White spoke with a group of reporters on Thursday at the UFC offices in Las Vegas, and he once again blasted Jones and his trainer Greg Jackson in reaction to a few comments Jones made in recent weeks.
The first thing to draw White's ire was Jones saying he felt like a "piece of meat" during the UFC 151 situation. Jones made that comment in an interview with MMAFighting.com's Ariel Helwani, and White absolutely went off on that notion.
"The Jon Jones piece of meat f***ing thing. When I see him in f***ing Toronto, that's the first f***ing thing we're going to talk about," White said on Thursday (transcribed by MMAFighting.com. "Piece of meat? Give me a f***ing break."
"That sounds like something a male supermodel would say: I feel like a piece of meat out here," White mocked. "That pisses me off worse than f***ing canceling the event. I just heard that one today, Jim Rome told me that."

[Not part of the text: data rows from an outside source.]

(* ===== verification/RuntimeOperations.v ===== *)
(** * The runtime operations of the inspector

    [src/src/inspector/commands/operations/mod.rs]: the registry, the supervisor
    and the counter of operation ids behind one interface, and that interface as
    the runner of the entry points.  A request goes through the steps of
    [SupervisorSystem]: [start_admitted] is their composition on one thread.
    The gate of a settings import, which [start] asks first, is in
    [BackupImport]. *)

From S2P Require Import Prelude Json Bytes ModuleEvents OperationRecord Transition OperationViews.
From S2P Require Import OperationControl Registry Supervisor OperationSpec SourceModes NodeRequests.
From S2P Require Import RegistryTheorems InstructionTarget RuntimeRequest.

(** What the module transport says of an event it is handed. *)
Class ModuleIngress : Type := { transport_ingest : ModuleEventEnvelope → Result () }.

Record RuntimeOperations : Type := mkOperations {
  ro_supervisor : Supervisor RuntimeOperationRequest;
  ro_next_operation_id : Z;
}.
#[export] Instance eta_operations : Eta RuntimeOperations :=
  λ r, mkOperations (ro_supervisor r) (ro_next_operation_id r).

Definition operations_new : RuntimeOperations := mkOperations (supervisor_new registry_new) 1.

Section operations.
Context `{SerdeJson} `{FileSystem} `{StoreRequestIds} `{InstructionTargetResolver} `{ModuleIngress}.
Abbreviation Ops := RuntimeOperations.

(** ** The parts *)
Definition on_supervisor {A} (m : M (Supervisor RuntimeOperationRequest) A) : M Ops A := λ s w,
  match m (ro_supervisor s) w with
  | (out, sup, w') => (out, s <| ro_supervisor := sup |>, w')
  end.
Definition in_registry {A} (m : M (RuntimeOperationRegistry RuntimeOperationRequest) A) : M Ops A :=
  on_supervisor (on_registry m).

Definition next_sequence : M Ops Z := λ s w,
  let '(out, next) := allocate_sequence (ro_next_operation_id s) in
  (out, s <| ro_next_operation_id := next |>, w).

(** ** Starting *)

(** The admission that [prepare] hands out is dropped with the permit it owns
    when a later step fails. *)
Definition or_drop_admission {A} (m : M Ops A) : M Ops A :=
  out ← attempt m;
  match out with
  | Ok a => mret a
  | Err error => on_supervisor release_permit ;; lift (Err error)
  end.

Definition insert_and_start (operation_id : RuntimeOperationId) (request : RuntimeOperationRequest)
    : M Ops () :=
  now ← now_millis;
  record ← lift (running_runtime_operation_record operation_id request now);
  in_registry (insert_record record) ;;
  started ← attempt (in_registry (transition operation_id Started));
  match started with
  | Ok _ => mret ()
  | Err error => in_registry (remove operation_id) ;; lift (Err error)
  end.

(** [admit] owns the admission and drops it itself. *)
Definition admit_or_remove (admission : OperationAdmission) (request : RuntimeOperationRequest) : M Ops () :=
  admitted ← attempt (on_supervisor (admit_operation admission request));
  match admitted with
  | Ok _ => mret ()
  | Err error => in_registry (remove (oa_operation_id admission)) ;; lift (Err error)
  end.

Definition start_admitted (request : RuntimeOperationRequest) : M Ops Value :=
  request ← lift (bind_instruction_target request);
  sequence ← next_sequence;
  let operation_id :=
    RuntimeOperationId_allocated (req_domain_name request)
      (normalized_operation_method (req_method_name request)) sequence in
  admission ← on_supervisor (prepare operation_id request);
  or_drop_admission (insert_and_start operation_id request) ;;
  admit_or_remove admission request ;;
  in_registry (value operation_id).

Definition start_after_backup_import (request : RuntimeOperationRequest) : M Ops Value :=
  start_admitted request.

(** ** Observation *)
Definition operations_value (operation_id : string) : M Ops Value :=
  id ← lift (RuntimeOperationId_parse operation_id);
  in_registry (value id).
Definition operations_status (operation_id : string) : M Ops Value := operations_value operation_id.

Definition operations_events (operation_id : string) (after_seq : Z) : M Ops Value :=
  id ← lift (RuntimeOperationId_parse operation_id);
  in_registry (events id after_seq).

(** ** Cancellation *)
Definition request_operation_cancel (operation_id : RuntimeOperationId) : M Ops bool :=
  disposition ← in_registry (transition operation_id CancelRequested);
  let requested := bool_decide (disposition = Applied) in
  (if requested then on_supervisor (cancel operation_id) else mret ()) ;;
  mret requested.

Definition operations_cancel (operation_id : string) : M Ops Value :=
  id ← lift (RuntimeOperationId_parse operation_id);
  request_operation_cancel id ;;
  in_registry (value id).

Definition cancel_for_backup_import (operation_id : string) : M Ops bool :=
  id ← lift (RuntimeOperationId_parse operation_id);
  request_operation_cancel id.

(** ** Waiting for a result

    One round of [wait_for_result]: it ends with a value or an error, or sleeps
    and looks again. *)
Inductive WaitRound : Type :=
  | WaitReturns (value : Value)
  | WaitFails (message : string)
  | WaitCleanupUnconfirmed (message : string)
  | WaitAgain.

Definition wait_round_of (record : RuntimeOperationRecord RuntimeOperationRequest) : WaitRound :=
  let operation := rec_operation record in
  match op_status operation with
  | StCompleted =>
      if rec_result_purged record
      then WaitFails "runtime operation result was purged by bounded history policy"
      else WaitReturns (default VNull (op_result operation))
  | StAwaitingExternal | StDispatched =>
      if rec_acknowledgement_purged record
      then WaitFails "runtime operation acknowledgement was purged by bounded history policy"
      else WaitReturns (default VNull (op_acknowledgement operation))
  | StCanceled => WaitFails (default "runtime operation canceled" (op_error operation))
  | StFailed => WaitFails (default "runtime operation failed" (op_error operation))
  | StTimedOut => WaitFails (default "runtime operation timed out" (op_error operation))
  | StCanceling =>
      match op_error operation with
      | Some error => WaitCleanupUnconfirmed error
      | None => WaitAgain
      end
  | StRunning => WaitAgain
  end.

Definition wait_round (operation_id : RuntimeOperationId) : M Ops WaitRound :=
  found ← in_registry (inspect (λ records, wait_round_of <$> records !! operation_id));
  lift (ok_or ("runtime operation `" +:+ operation_id +:+ "` was not found") found).

(** The start of [run_blocking]: the id of the operation it then waits for. *)
Definition run_blocking_start (start : RuntimeOperationRequest → M Ops Value) (method : OperationMethod)
    (args : Value) (label : string) : M Ops string :=
  request ← lift (request_from_call method args label);
  transport ← lift (requested_module_transport request);
  if bool_decide (transport = Some TransportModule)
  then throw ("host-backed operation `" +:+ req_method_name request +:+ "` requires `runtimeOperationStart`")
  else
    operation ← start request;
    lift (ok_or "runtime operation id is missing" (value_get "operationId" operation ≫= as_str)).

(** ** Module events *)
Definition reduce_typed_module_event (event : ModuleEventEnvelope) : M Ops Value :=
  answer ← in_registry (ingest_module_event_with_settlement event);
  let '(value, settled) := answer in
  match settled with
  | Some operation_id => on_supervisor (settle operation_id)
  | None => mret ()
  end ;;
  mret value.

Definition ingest_typed_module_event (event : ModuleEventEnvelope) : M Ops Value :=
  let transport_ingress := transport_ingest event in
  value ← reduce_typed_module_event event;
  lift (_ ← transport_ingress; Ok value).

Definition ingest_module_event (value : Value) : M Ops Value :=
  event ← lift (envelope_from_value value);
  ingest_typed_module_event event.

Definition ingest_module_event_parts (module event : string) (args : list Value) : M Ops Value :=
  event ← lift (envelope_new module event args);
  ingest_typed_module_event event.

Definition reduce_module_event_parts_after_transport (module event : string) (args : list Value) : M Ops Value :=
  event ← lift (envelope_new module event args);
  reduce_typed_module_event event.
End operations.
Record LocalStateWriteSet : Type := mkWriteSet {
  ws_settings : option (list Z);
  ws_idl : option (list Z);
  ws_wallet : option (list Z);
}.

Definition write_set_is_empty (writes : LocalStateWriteSet) : bool :=
  bool_decide (ws_settings writes = None) && bool_decide (ws_idl writes = None)
  && bool_decide (ws_wallet writes = None).

Definition into_entries (writes : LocalStateWriteSet) : list (StateFile * list Z) :=
  omap (λ '(file, bytes), pair file <$> bytes)
    [(FileSettings, ws_settings writes); (FileIdl, ws_idl writes); (FileWallet, ws_wallet writes)].

(** ** Durability and cancellation *)
Inductive DirectoryDurability : Type := DurabilityVerified | DurabilityPlatformUnverified.
#[export] Instance DirectoryDurability_eq_dec : EqDecision DirectoryDurability.
Proof. solve_decision. Defined.
Definition durability_str (d : DirectoryDurability) : string :=
  match d with DurabilityVerified => "verified" | DurabilityPlatformUnverified => "platform_unverified" end.
Definition durability_combine (d other : DirectoryDurability) : DirectoryDurability :=
  if bool_decide (d = DurabilityVerified) && bool_decide (other = DurabilityVerified)
  then DurabilityVerified else DurabilityPlatformUnverified.

Inductive CommitCancellation : Type := CancellationOpen | CancellationRequested | CancellationDurable | CancellationDeferred.

Definition cancellation_request (state : CommitCancellation) : CommitCancellation :=
  match state with
  | CancellationOpen => CancellationRequested
  | CancellationDurable => CancellationDeferred
  | CancellationRequested | CancellationDeferred => state
  end.
Definition cancellation_is_requested (state : CommitCancellation) : bool :=
  match state with CancellationRequested | CancellationDeferred => true | _ => false end.

(** ** Errors *)
Inductive LocalStateFailureStatus : Type := FailureRolledBack | FailureRecoveryRequired.
Definition failure_status_str (status : LocalStateFailureStatus) : string :=
  match status with FailureRolledBack => "rolled_back" | FailureRecoveryRequired => "recovery_required" end.

(** An error is a [LocalStateTransactionError] or any other. *)
Inductive StateError : Type :=
  | TransactionError (transaction_id : option string) (status : LocalStateFailureStatus) (phase : string)
  | OtherError (error : Error).

Definition rolled_back (transaction_id phase : string) : StateError :=
  TransactionError (Some transaction_id) FailureRolledBack phase.
Definition recovery_required (transaction_id : option string) (phase : string) : StateError :=
  TransactionError transaction_id FailureRecoveryRequired phase.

With a new comment to boil his blood, White addressed another issue Jones brought up: that White hasn't taken any responsibility for UFC 151's cancellation for him or the UFC. Instead, as Jones contended, he's successfully blamed everyone but him.
"Every time somebody asks me if I take responsibility for canceling UFC 151 on f***ing Twitter, it's like ' Yeah, how's it my fault?'" White said. "If somebody can even try to give me an idea of how that's my fault that 151 got canceled, I would love to hear it."
"Dan Henderson should have told me three weeks before that his f***ing knee was hurt, and maybe I could have saved it. And Jon Jones should have fought f***ing Chael Sonnen. And his f***ing goofy trainer should have kept his face shut."
Of course, White refers to Greg Jackson once again, whom he referred to as a "f***ing sport killer" during the UFC 151 cancellation press conference. He went even further on Thursday, ripping into Jackson once again and calling out what he feels is a bogus "family" mentality in that camp.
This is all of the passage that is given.